(Data entries)
^^^^
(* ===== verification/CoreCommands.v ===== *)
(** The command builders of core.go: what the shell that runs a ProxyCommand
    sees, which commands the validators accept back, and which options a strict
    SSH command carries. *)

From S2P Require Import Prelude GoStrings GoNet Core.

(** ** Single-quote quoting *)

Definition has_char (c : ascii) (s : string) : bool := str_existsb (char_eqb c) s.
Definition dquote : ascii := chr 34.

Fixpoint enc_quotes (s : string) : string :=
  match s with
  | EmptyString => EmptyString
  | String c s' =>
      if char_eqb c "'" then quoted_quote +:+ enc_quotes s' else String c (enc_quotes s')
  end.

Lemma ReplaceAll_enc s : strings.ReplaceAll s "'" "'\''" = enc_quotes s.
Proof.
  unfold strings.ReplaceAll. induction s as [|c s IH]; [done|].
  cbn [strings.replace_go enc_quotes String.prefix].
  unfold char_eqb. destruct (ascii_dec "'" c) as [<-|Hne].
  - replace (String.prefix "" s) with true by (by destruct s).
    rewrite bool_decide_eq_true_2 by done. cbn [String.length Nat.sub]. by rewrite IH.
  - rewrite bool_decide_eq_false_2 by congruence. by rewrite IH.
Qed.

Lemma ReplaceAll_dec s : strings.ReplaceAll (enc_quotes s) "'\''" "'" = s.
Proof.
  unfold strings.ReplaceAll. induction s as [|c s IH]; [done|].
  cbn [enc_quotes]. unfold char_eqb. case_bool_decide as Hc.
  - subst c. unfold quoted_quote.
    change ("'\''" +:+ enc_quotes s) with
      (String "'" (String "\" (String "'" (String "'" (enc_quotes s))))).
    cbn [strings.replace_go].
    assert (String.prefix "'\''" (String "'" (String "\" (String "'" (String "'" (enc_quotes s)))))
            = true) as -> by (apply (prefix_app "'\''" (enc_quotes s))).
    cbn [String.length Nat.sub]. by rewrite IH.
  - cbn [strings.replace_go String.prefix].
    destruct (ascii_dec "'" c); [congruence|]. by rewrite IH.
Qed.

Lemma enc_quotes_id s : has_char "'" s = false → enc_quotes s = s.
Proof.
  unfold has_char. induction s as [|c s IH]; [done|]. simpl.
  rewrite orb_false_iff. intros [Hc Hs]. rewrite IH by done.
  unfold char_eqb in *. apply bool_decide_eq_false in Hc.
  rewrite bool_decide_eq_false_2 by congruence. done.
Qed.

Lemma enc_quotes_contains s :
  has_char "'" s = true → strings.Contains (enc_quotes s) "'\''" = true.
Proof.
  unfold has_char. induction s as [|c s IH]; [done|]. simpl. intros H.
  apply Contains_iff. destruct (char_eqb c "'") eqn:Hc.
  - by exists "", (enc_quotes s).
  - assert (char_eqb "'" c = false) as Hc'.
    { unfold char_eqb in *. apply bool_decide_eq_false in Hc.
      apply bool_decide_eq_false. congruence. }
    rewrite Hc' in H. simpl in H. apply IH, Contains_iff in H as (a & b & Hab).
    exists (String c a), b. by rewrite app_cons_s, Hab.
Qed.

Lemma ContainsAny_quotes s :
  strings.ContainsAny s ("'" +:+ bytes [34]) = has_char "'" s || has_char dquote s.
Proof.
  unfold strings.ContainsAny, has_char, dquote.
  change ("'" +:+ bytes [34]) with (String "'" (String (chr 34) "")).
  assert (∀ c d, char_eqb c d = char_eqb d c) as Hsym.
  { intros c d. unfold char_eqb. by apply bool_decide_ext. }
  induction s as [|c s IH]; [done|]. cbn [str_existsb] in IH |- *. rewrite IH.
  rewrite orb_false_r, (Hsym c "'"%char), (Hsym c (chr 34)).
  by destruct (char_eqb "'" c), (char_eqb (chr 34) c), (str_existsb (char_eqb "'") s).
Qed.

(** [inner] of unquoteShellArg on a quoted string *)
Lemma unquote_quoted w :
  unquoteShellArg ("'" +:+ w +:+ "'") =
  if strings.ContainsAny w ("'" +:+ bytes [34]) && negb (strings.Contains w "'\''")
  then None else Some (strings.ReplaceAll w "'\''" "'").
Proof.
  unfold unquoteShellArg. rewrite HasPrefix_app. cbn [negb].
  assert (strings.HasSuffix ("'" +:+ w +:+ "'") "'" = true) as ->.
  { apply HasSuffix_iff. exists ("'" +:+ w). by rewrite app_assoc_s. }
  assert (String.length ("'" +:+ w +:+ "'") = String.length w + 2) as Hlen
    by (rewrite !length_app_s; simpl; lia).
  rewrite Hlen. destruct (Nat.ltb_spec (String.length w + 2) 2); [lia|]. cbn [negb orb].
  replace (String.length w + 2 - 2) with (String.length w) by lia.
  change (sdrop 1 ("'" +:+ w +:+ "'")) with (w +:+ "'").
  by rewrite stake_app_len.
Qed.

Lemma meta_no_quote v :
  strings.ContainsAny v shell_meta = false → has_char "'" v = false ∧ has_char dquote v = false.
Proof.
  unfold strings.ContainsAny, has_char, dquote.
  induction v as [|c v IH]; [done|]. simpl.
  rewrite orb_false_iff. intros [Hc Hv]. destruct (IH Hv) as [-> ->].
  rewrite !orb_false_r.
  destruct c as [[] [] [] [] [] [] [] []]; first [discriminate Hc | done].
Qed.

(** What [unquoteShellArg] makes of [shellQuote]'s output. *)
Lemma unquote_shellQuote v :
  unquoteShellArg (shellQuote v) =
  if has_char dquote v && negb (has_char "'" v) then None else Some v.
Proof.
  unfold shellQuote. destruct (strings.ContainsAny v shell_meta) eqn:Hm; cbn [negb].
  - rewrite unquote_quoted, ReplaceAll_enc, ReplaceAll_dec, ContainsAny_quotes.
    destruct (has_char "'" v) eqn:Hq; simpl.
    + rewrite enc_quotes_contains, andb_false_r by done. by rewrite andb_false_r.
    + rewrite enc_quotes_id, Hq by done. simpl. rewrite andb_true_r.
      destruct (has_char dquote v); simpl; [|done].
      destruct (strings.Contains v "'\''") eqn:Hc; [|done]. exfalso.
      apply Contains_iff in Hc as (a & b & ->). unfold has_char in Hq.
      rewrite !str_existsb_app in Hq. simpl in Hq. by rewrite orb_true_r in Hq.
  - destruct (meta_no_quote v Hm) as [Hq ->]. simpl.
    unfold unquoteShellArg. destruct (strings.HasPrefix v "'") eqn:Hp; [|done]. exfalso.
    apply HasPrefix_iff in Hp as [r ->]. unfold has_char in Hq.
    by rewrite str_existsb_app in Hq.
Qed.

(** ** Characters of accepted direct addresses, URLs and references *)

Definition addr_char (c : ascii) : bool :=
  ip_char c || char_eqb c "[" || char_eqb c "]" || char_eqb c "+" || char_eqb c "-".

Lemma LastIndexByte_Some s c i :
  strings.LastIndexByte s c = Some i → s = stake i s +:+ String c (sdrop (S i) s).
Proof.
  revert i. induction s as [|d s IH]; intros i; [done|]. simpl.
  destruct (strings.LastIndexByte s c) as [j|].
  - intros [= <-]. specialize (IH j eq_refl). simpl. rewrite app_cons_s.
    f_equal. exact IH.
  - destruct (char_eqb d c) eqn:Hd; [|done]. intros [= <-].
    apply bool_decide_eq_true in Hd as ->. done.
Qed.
^^^^
Directions >> All the records above are to be reproduced exactly.

Response for this exercise >>
(* ===== verification/CoreCommands.v ===== *)
(** The command builders of core.go: what the shell that runs a ProxyCommand
    sees, which commands the validators accept back, and which options a strict
    SSH command carries. *)

From S2P Require Import Prelude GoStrings GoNet Core.

(** ** Single-quote quoting *)

Definition has_char (c : ascii) (s : string) : bool := str_existsb (char_eqb c) s.
Definition dquote : ascii := chr 34.

Fixpoint enc_quotes (s : string) : string :=
  match s with
  | EmptyString => EmptyString
  | String c s' =>
      if char_eqb c "'" then quoted_quote +:+ enc_quotes s' else String c (enc_quotes s')
  end.

Lemma ReplaceAll_enc s : strings.ReplaceAll s "'" "'\''" = enc_quotes s.
Proof.
  unfold strings.ReplaceAll. induction s as [|c s IH]; [done|].
  cbn [strings.replace_go enc_quotes String.prefix].
  unfold char_eqb. destruct (ascii_dec "'" c) as [<-|Hne].
  - replace (String.prefix "" s) with true by (by destruct s).
    rewrite bool_decide_eq_true_2 by done. cbn [String.length Nat.sub]. by rewrite IH.
  - rewrite bool_decide_eq_false_2 by congruence. by rewrite IH.
Qed.

Lemma ReplaceAll_dec s : strings.ReplaceAll (enc_quotes s) "'\''" "'" = s.
Proof.
  unfold strings.ReplaceAll. induction s as [|c s IH]; [done|].
  cbn [enc_quotes]. unfold char_eqb. case_bool_decide as Hc.
  - subst c. unfold quoted_quote.
    change ("'\''" +:+ enc_quotes s) with
      (String "'" (String "\" (String "'" (String "'" (enc_quotes s))))).
    cbn [strings.replace_go].
    assert (String.prefix "'\''" (String "'" (String "\" (String "'" (String "'" (enc_quotes s)))))
            = true) as -> by (apply (prefix_app "'\''" (enc_quotes s))).
    cbn [String.length Nat.sub]. by rewrite IH.
  - cbn [strings.replace_go String.prefix].
    destruct (ascii_dec "'" c); [congruence|]. by rewrite IH.
Qed.

Lemma enc_quotes_id s : has_char "'" s = false → enc_quotes s = s.
Proof.
  unfold has_char. induction s as [|c s IH]; [done|]. simpl.
  rewrite orb_false_iff. intros [Hc Hs]. rewrite IH by done.
  unfold char_eqb in *. apply bool_decide_eq_false in Hc.
  rewrite bool_decide_eq_false_2 by congruence. done.
Qed.

Lemma enc_quotes_contains s :
  has_char "'" s = true → strings.Contains (enc_quotes s) "'\''" = true.
Proof.
  unfold has_char. induction s as [|c s IH]; [done|]. simpl. intros H.
  apply Contains_iff. destruct (char_eqb c "'") eqn:Hc.
  - by exists "", (enc_quotes s).
  - assert (char_eqb "'" c = false) as Hc'.
    { unfold char_eqb in *. apply bool_decide_eq_false in Hc.
      apply bool_decide_eq_false. congruence. }
    rewrite Hc' in H. simpl in H. apply IH, Contains_iff in H as (a & b & Hab).
    exists (String c a), b. by rewrite app_cons_s, Hab.
Qed.

Lemma ContainsAny_quotes s :
  strings.ContainsAny s ("'" +:+ bytes [34]) = has_char "'" s || has_char dquote s.
Proof.
  unfold strings.ContainsAny, has_char, dquote.
  change ("'" +:+ bytes [34]) with (String "'" (String (chr 34) "")).
  assert (∀ c d, char_eqb c d = char_eqb d c) as Hsym.
  { intros c d. unfold char_eqb. by apply bool_decide_ext. }
  induction s as [|c s IH]; [done|]. cbn [str_existsb] in IH |- *. rewrite IH.
  rewrite orb_false_r, (Hsym c "'"%char), (Hsym c (chr 34)).
  by destruct (char_eqb "'" c), (char_eqb (chr 34) c), (str_existsb (char_eqb "'") s).
Qed.

(** [inner] of unquoteShellArg on a quoted string *)
Lemma unquote_quoted w :
  unquoteShellArg ("'" +:+ w +:+ "'") =
  if strings.ContainsAny w ("'" +:+ bytes [34]) && negb (strings.Contains w "'\''")
  then None else Some (strings.ReplaceAll w "'\''" "'").
Proof.
  unfold unquoteShellArg. rewrite HasPrefix_app. cbn [negb].
  assert (strings.HasSuffix ("'" +:+ w +:+ "'") "'" = true) as ->.
  { apply HasSuffix_iff. exists ("'" +:+ w). by rewrite app_assoc_s. }
  assert (String.length ("'" +:+ w +:+ "'") = String.length w + 2) as Hlen
    by (rewrite !length_app_s; simpl; lia).
  rewrite Hlen. destruct (Nat.ltb_spec (String.length w + 2) 2); [lia|]. cbn [negb orb].
  replace (String.length w + 2 - 2) with (String.length w) by lia.
  change (sdrop 1 ("'" +:+ w +:+ "'")) with (w +:+ "'").
  by rewrite stake_app_len.
Qed.

Lemma meta_no_quote v :
  strings.ContainsAny v shell_meta = false → has_char "'" v = false ∧ has_char dquote v = false.
Proof.
  unfold strings.ContainsAny, has_char, dquote.
  induction v as [|c v IH]; [done|]. simpl.
  rewrite orb_false_iff. intros [Hc Hv]. destruct (IH Hv) as [-> ->].
  rewrite !orb_false_r.
  destruct c as [[] [] [] [] [] [] [] []]; first [discriminate Hc | done].
Qed.

(** What [unquoteShellArg] makes of [shellQuote]'s output. *)
Lemma unquote_shellQuote v :
  unquoteShellArg (shellQuote v) =
  if has_char dquote v && negb (has_char "'" v) then None else Some v.
Proof.
  unfold shellQuote. destruct (strings.ContainsAny v shell_meta) eqn:Hm; cbn [negb].
  - rewrite unquote_quoted, ReplaceAll_enc, ReplaceAll_dec, ContainsAny_quotes.
    destruct (has_char "'" v) eqn:Hq; simpl.
    + rewrite enc_quotes_contains, andb_false_r by done. by rewrite andb_false_r.
    + rewrite enc_quotes_id, Hq by done. simpl. rewrite andb_true_r.
      destruct (has_char dquote v); simpl; [|done].
      destruct (strings.Contains v "'\''") eqn:Hc; [|done]. exfalso.
      apply Contains_iff in Hc as (a & b & ->). unfold has_char in Hq.
      rewrite !str_existsb_app in Hq. simpl in Hq. by rewrite orb_true_r in Hq.
  - destruct (meta_no_quote v Hm) as [Hq ->]. simpl.
    unfold unquoteShellArg. destruct (strings.HasPrefix v "'") eqn:Hp; [|done]. exfalso.
    apply HasPrefix_iff in Hp as [r ->]. unfold has_char in Hq.
    by rewrite str_existsb_app in Hq.
Qed.

(** ** Characters of accepted direct addresses, URLs and references *)

Definition addr_char (c : ascii) : bool :=
  ip_char c || char_eqb c "[" || char_eqb c "]" || char_eqb c "+" || char_eqb c "-".

Lemma LastIndexByte_Some s c i :
  strings.LastIndexByte s c = Some i → s = stake i s +:+ String c (sdrop (S i) s).
Proof.
  revert i. induction s as [|d s IH]; intros i; [done|]. simpl.
  destruct (strings.LastIndexByte s c) as [j|].
  - intros [= <-]. specialize (IH j eq_refl). simpl. rewrite app_cons_s.
    f_equal. exact IH.
  - destruct (char_eqb d c) eqn:Hd; [|done]. intros [= <-].
    apply bool_decide_eq_true in Hd as ->. done.
Qed.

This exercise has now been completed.